* Work item: Given the listing below, write out exactly the lines starting with the line that has "Some (65, 776);" and going on through the line that has "Some (85, 770);", both kept.
╭──
(** * Workspace onboarding wizard (src/pages/NoWorkspace.tsx) and the
      workspace provisioner (src/services/workspace.service.ts)

    A shallow embedding of the onboarding flow: the slug derivation
    [toSlug], the phone-placeholder test [looksLikePhone], the bind command,
    the wizard's event handlers as a step function over the component state,
    and the response unwrapping of [createWorkspace].

    JavaScript strings are sequences of UTF-16 code units; they are modelled
    as [list N].  The regular expressions of the source carry no [u] flag, so
    they work on code units too. *)

From Stdlib Require Import NArith List Bool Lia.
From stdpp Require Import base list strings gmap.
Import ListNotations.

(** ** JavaScript strings *)

Module JS.

Definition jsstring := list N.

(** ASCII literals of the source, as code units. *)
Definition lit (s : string) : jsstring :=
  List.map Ascii.N_of_ascii (String.list_ascii_of_string s).

Definition in_range (lo hi c : N) : bool := (lo <=? c)%N && (c <=? hi)%N.

(** WhiteSpace and LineTerminator of ECMAScript: the class [\s] of a
    regular expression, and what [String.prototype.trim] strips. *)
Definition is_whitespace (c : N) : bool :=
  in_range 9 13 c            (* TAB LF VT FF CR *)
  || (c =? 32)%N             (* SPACE *)
  || (c =? 160)%N            (* NO-BREAK SPACE *)
  || (c =? 5760)%N           (* U+1680 *)
  || in_range 8192 8202 c    (* U+2000 .. U+200A *)
  || in_range 8232 8233 c    (* U+2028 U+2029 *)
  || (c =? 8239)%N           (* U+202F *)
  || (c =? 8287)%N           (* U+205F *)
  || (c =? 12288)%N          (* U+3000 *)
  || (c =? 65279)%N.         (* U+FEFF *)

(** [\d] *)
Definition is_digit (c : N) : bool := in_range 48 57 c.

Fixpoint trimStart (s : jsstring) : jsstring :=
  match s with
  | c :: r => if is_whitespace c then trimStart r else s
  | [] => []
  end.

Definition trimEnd (s : jsstring) : jsstring := rev (trimStart (rev s)).

Definition trim (s : jsstring) : jsstring := trimEnd (trimStart s).

(** Truthiness of a string: every string but the empty one. *)
Definition truthy (s : jsstring) : bool :=
  match s with [] => false | _ => true end.

(** [s.replace(/[cls]/g, '')] for a one-character class. *)
Definition delete_class (cls : N -> bool) (s : jsstring) : jsstring :=
  List.filter (fun c => negb (cls c)) s.

(** [s.replace(/[cls]+/g, by)]: every maximal run of the class becomes one
    copy of [by].  [in_run] tells that the previous unit was in the class. *)
Fixpoint replace_runs (cls : N -> bool) (by_ : jsstring) (in_run : bool)
    (s : jsstring) : jsstring :=
  match s with
  | [] => []
  | c :: r =>
      if cls c then
        (if in_run then [] else by_) ++ replace_runs cls by_ true r
      else c :: replace_runs cls by_ false r
  end.

End JS.
Import JS.

(** ** The platform's case conversion and normalization on Latin-1

    [String.prototype.toLowerCase] and [String.prototype.normalize('NFD')]
    belong to the JavaScript runtime.  On strings whose code units are all
    below U+0100 both act unit by unit, by the tables below (Unicode
    character database: simple lowercase mappings and canonical
    decompositions of Basic Latin and Latin-1 Supplement). *)

Module Latin1.

Definition latin1 (c : N) : Prop := (c < 256)%N.

Definition lower1 (c : N) : N :=
  if in_range 65 90 c                             (* A .. Z *)
     || (in_range 192 222 c && negb (c =? 215)%N) (* U+00C0 .. U+00DE but U+00D7 *)
  then (c + 32)%N else c.

(** Canonical decompositions of U+00C0 .. U+00DF: base letter and
    combining mark.  U+00E0 .. U+00FF decompose alike with the lowercase
    base, except U+00DF (none) and U+00FF (y, diaeresis). *)
Definition decomp_upper : list (option (N * N)) :=
  [ Some (65, 768); Some (65, 769); Some (65, 770); Some (65, 771);
    Some (65, 776); Some (65, 778); None;           Some (67, 807);
    Some (69, 768); Some (69, 769); Some (69, 770); Some (69, 776);
    Some (73, 768); Some (73, 769); Some (73, 770); Some (73, 776);
    None;           Some (78, 771); Some (79, 768); Some (79, 769);
    Some (79, 770); Some (79, 771); Some (79, 776); None;
    None;           Some (85, 768); Some (85, 769); Some (85, 770);
    Some (85, 776); Some (89, 769); None;           None ]%N.

Definition decomp1 (c : N) : option (N * N) :=
  if in_range 192 223 c then
    mjoin (nth_error decomp_upper (N.to_nat (c - 192)))
  else if (c =? 255)%N then Some (121, 776)%N
  else if in_range 224 254 c then
    (fun bm => (fst bm + 32, snd bm)%N)
      <$> mjoin (nth_error decomp_upper (N.to_nat (c - 224)))
  else None.

Definition nfd1 (c : N) : jsstring :=
  match decomp1 c with
  | Some (b, m) => [b; m]
  | None => [c]
  end.

Definition toLowerCase (s : jsstring) : jsstring := List.map lower1 s.
Definition normalizeNFD (s : jsstring) : jsstring := List.flat_map nfd1 s.

End Latin1.

(** ** Regular expressions on code units

    Enough of the regular-expression language for the patterns of the page.
    A pattern anchored by [^] and [$] (no [m] flag) accepts a string when the
    whole string is in its language; [test] decides that by derivatives. *)

Module Regex.

Inductive regex : Type :=
| Void
| Eps
| Class (cls : N -> bool)
| Cat (r1 r2 : regex)
| Alt (r1 r2 : regex)
| Star (r : regex).

(** [r?] *)
Definition Opt (r : regex) : regex := Alt r Eps.

(** [r{n,}] *)
Fixpoint AtLeast (n : nat) (r : regex) : regex :=
  match n with
  | O => Star r
  | S n' => Cat r (AtLeast n' r)
  end.

Fixpoint nullable (r : regex) : bool :=
  match r with
  | Void => false
  | Eps => true
  | Class _ => false
  | Cat r1 r2 => nullable r1 && nullable r2
  | Alt r1 r2 => nullable r1 || nullable r2
  | Star _ => true
  end.

Fixpoint deriv (c : N) (r : regex) : regex :=
  match r with
  | Void => Void
  | Eps => Void
  | Class cls => if cls c then Eps else Void
  | Cat r1 r2 =>
      if nullable r1 then Alt (Cat (deriv c r1) r2) (deriv c r2)
      else Cat (deriv c r1) r2
  | Alt r1 r2 => Alt (deriv c r1) (deriv c r2)
  | Star r1 => Cat (deriv c r1) (Star r1)
  end.

(** [/^r$/.test(s)] *)
Fixpoint test (r : regex) (s : jsstring) : bool :=
  match s with
  | [] => nullable r
  | c :: s' => test (deriv c r) s'
  end.

(** The language of a pattern. *)
Inductive matches : regex -> jsstring -> Prop :=
| MEps : matches Eps []
| MClass cls c : cls c = true -> matches (Class cls) [c]
| MCat r1 r2 s1 s2 :
    matches r1 s1 -> matches r2 s2 -> matches (Cat r1 r2) (s1 ++ s2)
| MAltL r1 r2 s : matches r1 s -> matches (Alt r1 r2) s
| MAltR r1 r2 s : matches r2 s -> matches (Alt r1 r2) s
| MStarNil r : matches (Star r) []
| MStarApp r s1 s2 :
    matches r s1 -> matches (Star r) s2 -> matches (Star r) (s1 ++ s2).

End Regex.
Import Regex.

(** ** JSON values, objects and errors *)

#[local] Set Warnings "-register-all".

Inductive jsval : Type :=
| JNull
| JBool (b : bool)
| JNum (n : Z)
| JStr (s : jsstring)
| JArr (l : list jsval)
| JObj (m : gmap string jsval).

Abbreviation obj := (gmap string jsval).

(** What a rejected call carries, as far as the handlers read it:
    [err.response.data.message] and [err.message]. *)
Record jserror : Type := {
  response_message : option jsstring;
  message : option jsstring
}.

(** [a || b] on optional strings: [a] when it is a non-empty string. *)
Definition or_else (a : option jsstring) (b : jsstring) : jsstring :=
  match a with
  | Some s => if truthy s then s else b
  | None => b
  end.

(** [err?.response?.data?.message || err?.message || fallback] *)
Definition error_text (err : jserror) (fallback : jsstring) : jsstring :=
  or_else (response_message err) (or_else (message err) fallback).

(** ** Workspace provisioner (src/services/workspace.service.ts) *)

Module Workspace.

Record CreatedWorkspace : Type := {
  id : jsstring;
  name : jsstring;
  slug : jsstring;
  role : jsstring
}.

(** Reading a property of [null] throws a TypeError; it has no
    [response], and its [message] is the engine's. *)
Definition null_property_error : jserror :=
  {| response_message := None;
     message := Some (lit "Cannot read properties of null (reading 'data')") |}.

(** [data.data]: [None] stands for [undefined]. *)
Definition get_data (data : jsval) : jserror + option jsval :=
  match data with
  | JNull => inl null_property_error
  | JObj m => inr (m !! "data")
  | _ => inr None
  end.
╰──
* Response:
    Some (65, 776); Some (65, 778); None;           Some (67, 807);
    Some (69, 768); Some (69, 769); Some (69, 770); Some (69, 776);
    Some (73, 768); Some (73, 769); Some (73, 770); Some (73, 776);
    None;           Some (78, 771); Some (79, 768); Some (79, 769);
    Some (79, 770); Some (79, 771); Some (79, 776); None;
    None;           Some (85, 768); Some (85, 769); Some (85, 770);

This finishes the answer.